━━━ Records provided ━━━

(** The text of the row stays below the limit. *)
Lemma room_left h bs P pt dirty ng it k D : writing h bs P pt dirty ng it k -> (cols (bs ++ ng) + k <= D <= cols gs)%nat -> zlen (text (result gs (bs ++ ng) D)) < 0x8000.
Proof using Hh Hroom Hbl.
  intros Hw HD. destruct Hh as [_ Hok _ _ _ _]. pose proof (wr_lead _ _ _ _ _ _ _ _ Hw). pose proof (wr_reach _ _ _ _ _ _ _ _ Hw).
  pose proof (after_mono gs (cols (bs ++ ng)) D Hok ltac:(lia)). destruct (before_after gs b D Hok ltac:(lia) ltac:(lia) ltac:(lia)) as (M & Hg).
  unfold result. rewrite !text_app, !zlen_app, <- zlen_app, <- text_app, (front_text _ _ _ _ _ _ _ _ Hw), !zlen_app, text_spaces, !zlen_repeat.
  pose proof (f_equal (fun l => zlen (text l)) Hg) as Hz. cbn beta in Hz. rewrite !text_app, !zlen_app in Hz. pose proof (zlen_nonneg (text M)). pose proof (after_cols gs D Hok ltac:(lia)).
  assert (zlen (take it chars) <= zlen chars) by (unfold zlen; rewrite length_take; lia). lia.
Qed.

Lemma writing_ready h bs P pt dirty ng it k D : writing h bs P pt dirty ng it k -> (cols (bs ++ ng) + k <= D <= cols gs)%nat ->
  ready (h <| colEndDirty := Z.of_nat D |> <| charsConsumed := Z.of_nat it |>) gs (bs ++ ng) D.
Proof using Hh Hbl.
  intros Hw HD. pose proof Hw as [Hb Heq Hs Hsame Hch [R [Hof HR]] Hk Hg Ht Hit Hl Hre Hle Hst]. destruct Hh as [_ Hok Hc _ [junk Hj] _].
  pose proof (after_mono gs (cols (bs ++ ng)) D Hok ltac:(lia)). destruct (before_after gs b D Hok ltac:(lia) ltac:(lia) ltac:(lia)) as (M & HM).
  rewrite Heq. split; cbn [h_row h_chars colEnd colBegDirty colEndDirty chBeg chBegDirty leadingSpaces charsConsumed started setter WriteHelper_eta]; try done.
  - by rewrite (sm_columns _ _ Hsame).
  - exists junk. by rewrite Hch.
  - apply Forall_app_2; [apply Hb|done].
  - exists (P ++ marks (zlen (text bs)) ng), R. split; [done|]. split; [|by apply Hb].
    replace (D - cols (bs ++ ng))%nat with (k + (D - cols (bs ++ ng) - k))%nat by lia. rewrite <- drop_drop, HR, drop_drop. f_equal. lia.
  - lia.
  - exists (text (before gs b)), (text M). split; [rewrite HM at 1; by rewrite !text_app|]. split; [done|]. rewrite !Nat2Z.id. by apply (front_text h bs P pt dirty ng it k).
  - lia.
  - unfold zlen. lia.
Qed.

Lemma writing_finish garbage h bs P pt dirty ng it k D : writing h bs P pt dirty ng it k -> (cols (bs ++ ng) + k <= D <= cols gs)%nat ->
  exists h', Finish garbage (h <| colEndDirty := Z.of_nat D |> <| charsConsumed := Z.of_nat it |>) = Done (h', false) /\
    holds (h_row h') (result gs (bs ++ ng) D) /\ colEnd h' = Z.of_nat (cols (bs ++ ng)) /\ colLimit h' = Z.of_nat l /\
    colBegDirty h' = Z.of_nat dirty /\ charsConsumed h' = Z.of_nat it /\ colEndDirty h' = Z.of_nat (cols gs - cols (after gs D)) /\ colBeg h' = Z.of_nat b.
Proof using Hh Hroom Hbl.
  intros Hw HD. pose proof Hh as [_ Hok _ _ _ Hsm].
  destruct (Finish_spec garbage gs Hok Hsm _ _ _ (writing_ready _ _ _ _ _ _ _ _ _ Hw HD) (room_left _ _ _ _ _ _ _ _ _ Hw HD)) as (h' & HF & Hho & Heq).
  exists h'. rewrite (wr_helper _ _ _ _ _ _ _ _ Hw) in Heq. split; [done|]. split; [done|]. rewrite Heq. by cbn.
Qed.

(** One more glyph. *)
Lemma writing_step h bs P pt dirty ng it k n w : writing h bs P pt dirty ng it k -> (0 < n)%nat -> (it + n <= length chars)%nat -> (1 <= w <= 2)%nat ->
  (cols (bs ++ ng) + w <= l)%nat -> exists h', write_glyph (chBeg h + Z.of_nat it) (colEnd h + Z.of_nat w) h = Done h' /\
    writing h' bs P pt dirty (ng ++ [(substr it n chars, w)]) (it + n) 0.
Proof using Hh Hroom Hbl Hunits.
  intros Hw Hn Hin Hww Hfit. pose proof Hw as [Hb Heq Hs Hsame Hch [R [Hof HR]] Hk Hg Ht Hit Hl Hre Hle Hst]. pose proof Hh as [_ Hok Hc _ _ Hsm].
  set (X := P ++ marks (zlen (text bs)) ng) in *. assert (HlX : length X = cols (bs ++ ng)).
  { unfold X. rewrite length_app, length_marks, (ba_length _ _ _ _ Hb), cols_app; done. }
  pose proof (room_left _ _ _ _ _ _ _ _ (cols (bs ++ ng) + k) Hw ltac:(lia)) as Hnew. unfold result in Hnew. rewrite text_app, zlen_app in Hnew.
  pose proof (zlen_nonneg (text (bs ++ ng))) as H0. 
  match type of Hnew with _ + zlen ?t < _ => pose proof (zlen_nonneg t) as H1 end.
  assert (Hchv : chBeg h + Z.of_nat it = zlen (text bs) + zlen (text ng)).
  { pose proof (f_equal zlen (front_text _ _ _ _ _ _ _ _ Hw)) as Hz. rewrite text_app, !zlen_app, zlen_repeat in Hz. rewrite Heq. cbn.
    rewrite Hz. unfold zlen. rewrite length_take. lia. }
  rewrite text_app, zlen_app in H0, Hnew. rewrite Hchv.
  assert (Hce : colEnd h = Z.of_nat (cols (bs ++ ng))) by (by rewrite Heq). rewrite Hce.
  destruct (write_glyph_spec h (cols gs) X R (zlen (text bs) + zlen (text ng)) (substr it n chars) w Hs) as (h' & Hrun & Heq' & K1 & K2 & K3 & K4);
    try done; try lia; [by rewrite (sm_columns _ _ Hsame)|rewrite Hce; unfold zlen; by rewrite HlX|].
  replace (zlen X) with (Z.of_nat (cols (bs ++ ng))) in * by (unfold zlen; by rewrite HlX).
  exists h'. split; [done|].
  assert (Hgl : glyph_ok (substr it n chars, w)).
  { split; cbn [fst snd]; [|by apply Forall_take, Forall_drop|done]. intros E. apply (f_equal length) in E. unfold substr in E. rewrite length_take, length_drop in E. cbn in E. lia. }
  assert (Hcols : cols (bs ++ ng ++ [(substr it n chars, w)]) = (cols (bs ++ ng) + w)%nat) by (rewrite app_assoc, (cols_app (bs ++ ng)); cbn; lia).
  pose proof (after_mono gs (cols (bs ++ ng)) (cols (bs ++ ng) + w) Hok ltac:(lia)).
  split; rewrite ?Hcols; try done; try lia.
  - rewrite Heq', Heq. cbn. by rewrite Nat2Z.inj_add.
  - by apply (same_members_trans _ (h_row h)).
  - by rewrite K2.
  - exists (drop w R). split; [rewrite K1; unfold X; by rewrite marks_app, <- !app_assoc|]. rewrite drop_0, Nat.add_0_r.
    replace w with (k + (w - k))%nat at 1 by lia. rewrite <- drop_drop, HR, drop_drop. f_equal. lia.
  - by apply Forall_app_2; [|constructor].
  - rewrite text_app, Ht, <- app_assoc. f_equal. unfold substr. cbn. rewrite app_nil_r. apply take_take_drop.
  - right. by destruct ng.
Qed.
Lemma rect_iterated_witness : exists cells, rect_loop 6 (mk_rect 2 1 5 3) (mk_point 2 1) = Done cells /\ mk_point 4 2 ∈ cells.
Proof.
  destruct (rect_iterated (mk_rect 2 1 5 3)) as (cells & E & _ & _ & H); [split; cbn; lia|]. exists cells. split; [exact E|]. apply H. reflexivity.
Defined.

Lemma scale_down_exact_witness : exists s, scale_down (mk_rect 17 24 31 38) 5 10 = Done s /\ rect_contains s (mk_point 6 3) = true.
Proof.
  destruct (scale_down_exact (mk_rect 17 24 31 38) 5 10 6 3) as (s & E & H & _); [reflexivity|lia|lia|lia|lia|]. exists s. split; [exact E|]. apply H. exists (mk_point 30 37). split_and!; reflexivity.
Defined.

━━━

Looking at the data above, return every line from the one with "replace (D - cols" down to the one with "destruct (Finish_spec garbage", exactly and inclusively.

[Response below]:
    replace (D - cols (bs ++ ng))%nat with (k + (D - cols (bs ++ ng) - k))%nat by lia. rewrite <- drop_drop, HR, drop_drop. f_equal. lia.
  - lia.
  - exists (text (before gs b)), (text M). split; [rewrite HM at 1; by rewrite !text_app|]. split; [done|]. rewrite !Nat2Z.id. by apply (front_text h bs P pt dirty ng it k).
  - lia.
  - unfold zlen. lia.
Qed.

Lemma writing_finish garbage h bs P pt dirty ng it k D : writing h bs P pt dirty ng it k -> (cols (bs ++ ng) + k <= D <= cols gs)%nat ->
  exists h', Finish garbage (h <| colEndDirty := Z.of_nat D |> <| charsConsumed := Z.of_nat it |>) = Done (h', false) /\
    holds (h_row h') (result gs (bs ++ ng) D) /\ colEnd h' = Z.of_nat (cols (bs ++ ng)) /\ colLimit h' = Z.of_nat l /\
    colBegDirty h' = Z.of_nat dirty /\ charsConsumed h' = Z.of_nat it /\ colEndDirty h' = Z.of_nat (cols gs - cols (after gs D)) /\ colBeg h' = Z.of_nat b.
Proof using Hh Hroom Hbl.
  intros Hw HD. pose proof Hh as [_ Hok _ _ _ Hsm].
  destruct (Finish_spec garbage gs Hok Hsm _ _ _ (writing_ready _ _ _ _ _ _ _ _ _ Hw HD) (room_left _ _ _ _ _ _ _ _ _ Hw HD)) as (h' & HF & Hho & Heq).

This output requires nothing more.